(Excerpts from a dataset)
★ ★ ★ ★ ★ ★ ★

Lemma m4_parse_exact i r m4 :
  m4_parse i = Some (r, m4) ->
  r = [] /\ i = m4_tag m4 ++ m4_upvote_bytes m4 /\ message_wf (CM_M4 m4).
Proof.
  unfold m4_parse. destruct (nom_alt _ _) as [[i1 t]|] eqn:E; [|done].
  apply (nom_alt_tags_Some [REPEAT_PREVIOUS_TAG; ONE_BYTE_TAG; TWO_BYTES_TAG; LEADING_BY_50_TAG])
    in E as [-> _]. cbn -[decide nom_many0].
  repeat case_decide; try subst t; try done.
  - destruct (nom_eof i1) as [[]|] eqn:E; [|done]. apply nom_eof_Some in E as [-> ->].
    by intros [= <- <-].
  - rewrite nom_rest_eq. by intros [= <- <-].
  - destruct (nom_many0 _ i1) as [[i2 l]|] eqn:E; [|done]. cbn.
    apply many0_take2_Some in E as [-> Hl].
    destruct (nom_eof i2) as [[]|] eqn:E; [|done]. apply nom_eof_Some in E as [-> ->].
    intros [= <- <-]. split; [done|]. cbn. rewrite app_nil_r. split.
    + do 2 f_equal. rewrite <- list_fmap_compose. clear -Hl.
      induction Hl as [|p l Hp _ IH]; [done|]. rewrite fmap_cons. f_equal; [|done].
      unfold compose, read_u16. rewrite take_ge by lia.
      pose proof (le_bytes_val p) as Hv. by rewrite Hp in Hv.
    + apply Forall_fmap. eapply Forall_impl; [exact Hl|]. intros p Hp. cbn in Hp. unfold compose, read_u16.
      rewrite take_ge by lia. pose proof (le_val_range p) as Hr. rewrite Hp in Hr.
      unfold u16_max. simpl in Hr. lia.
  - destruct (nom_eof i1) as [[]|] eqn:E; [|done]. apply nom_eof_Some in E as [-> ->].
    by intros [= <- <-].
Qed.

Lemma coinbase_data_parse_exact i r m :
  coinbase_data_parse i = Some (r, m) -> r = [] /\ i = coinbase_message_data m /\ message_wf m.
Proof.
  unfold coinbase_data_parse. destruct (nom_alt _ _) as [[i1 t]|] eqn:E; [|done].
  apply (nom_alt_tags_Some [M1_TAG; M2_TAG; M3_TAG; M4_TAG; M7_TAG]) in E as [-> _].
  cbn -[decide m1_parse m2_parse m3_parse m4_parse m7_parse].
  repeat case_decide; try subst t; try done; intros ([r' m'] & E & [= -> ->])%fmap_Some.
  - apply m1_parse_exact in E as [-> ->]. by destruct m'.
  - by apply (slot_hash_parse mkM2) in E as (n & h & -> & Hh & -> & ->).
  - by apply (slot_hash_parse mkM3) in E as (n & h & -> & Hh & -> & ->).
  - by apply m4_parse_exact in E as (-> & -> & Hwf).
  - by apply (slot_hash_parse mkM7) in E as (n & h & -> & Hh & -> & ->).
Qed.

★ ★ ★ ★ ★ ★ ★

### TASK DESCRIPTION
From the line holding "m4_parse i = Some (r, m4) ->" down to the last line of the records above, restate each line exactly as written.

### ANSWER TO THIS EXERCISE
  m4_parse i = Some (r, m4) ->
  r = [] /\ i = m4_tag m4 ++ m4_upvote_bytes m4 /\ message_wf (CM_M4 m4).
Proof.
  unfold m4_parse. destruct (nom_alt _ _) as [[i1 t]|] eqn:E; [|done].
  apply (nom_alt_tags_Some [REPEAT_PREVIOUS_TAG; ONE_BYTE_TAG; TWO_BYTES_TAG; LEADING_BY_50_TAG])
    in E as [-> _]. cbn -[decide nom_many0].
  repeat case_decide; try subst t; try done.
  - destruct (nom_eof i1) as [[]|] eqn:E; [|done]. apply nom_eof_Some in E as [-> ->].
    by intros [= <- <-].
  - rewrite nom_rest_eq. by intros [= <- <-].
  - destruct (nom_many0 _ i1) as [[i2 l]|] eqn:E; [|done]. cbn.
    apply many0_take2_Some in E as [-> Hl].
    destruct (nom_eof i2) as [[]|] eqn:E; [|done]. apply nom_eof_Some in E as [-> ->].
    intros [= <- <-]. split; [done|]. cbn. rewrite app_nil_r. split.
    + do 2 f_equal. rewrite <- list_fmap_compose. clear -Hl.
      induction Hl as [|p l Hp _ IH]; [done|]. rewrite fmap_cons. f_equal; [|done].
      unfold compose, read_u16. rewrite take_ge by lia.
      pose proof (le_bytes_val p) as Hv. by rewrite Hp in Hv.
    + apply Forall_fmap. eapply Forall_impl; [exact Hl|]. intros p Hp. cbn in Hp. unfold compose, read_u16.
      rewrite take_ge by lia. pose proof (le_val_range p) as Hr. rewrite Hp in Hr.
      unfold u16_max. simpl in Hr. lia.
  - destruct (nom_eof i1) as [[]|] eqn:E; [|done]. apply nom_eof_Some in E as [-> ->].
    by intros [= <- <-].
Qed.

Lemma coinbase_data_parse_exact i r m :
  coinbase_data_parse i = Some (r, m) -> r = [] /\ i = coinbase_message_data m /\ message_wf m.
Proof.
  unfold coinbase_data_parse. destruct (nom_alt _ _) as [[i1 t]|] eqn:E; [|done].
  apply (nom_alt_tags_Some [M1_TAG; M2_TAG; M3_TAG; M4_TAG; M7_TAG]) in E as [-> _].
  cbn -[decide m1_parse m2_parse m3_parse m4_parse m7_parse].
  repeat case_decide; try subst t; try done; intros ([r' m'] & E & [= -> ->])%fmap_Some.
  - apply m1_parse_exact in E as [-> ->]. by destruct m'.
  - by apply (slot_hash_parse mkM2) in E as (n & h & -> & Hh & -> & ->).
  - by apply (slot_hash_parse mkM3) in E as (n & h & -> & Hh & -> & ->).
  - by apply m4_parse_exact in E as (-> & -> & Hwf).
  - by apply (slot_hash_parse mkM7) in E as (n & h & -> & Hh & -> & ->).
Qed.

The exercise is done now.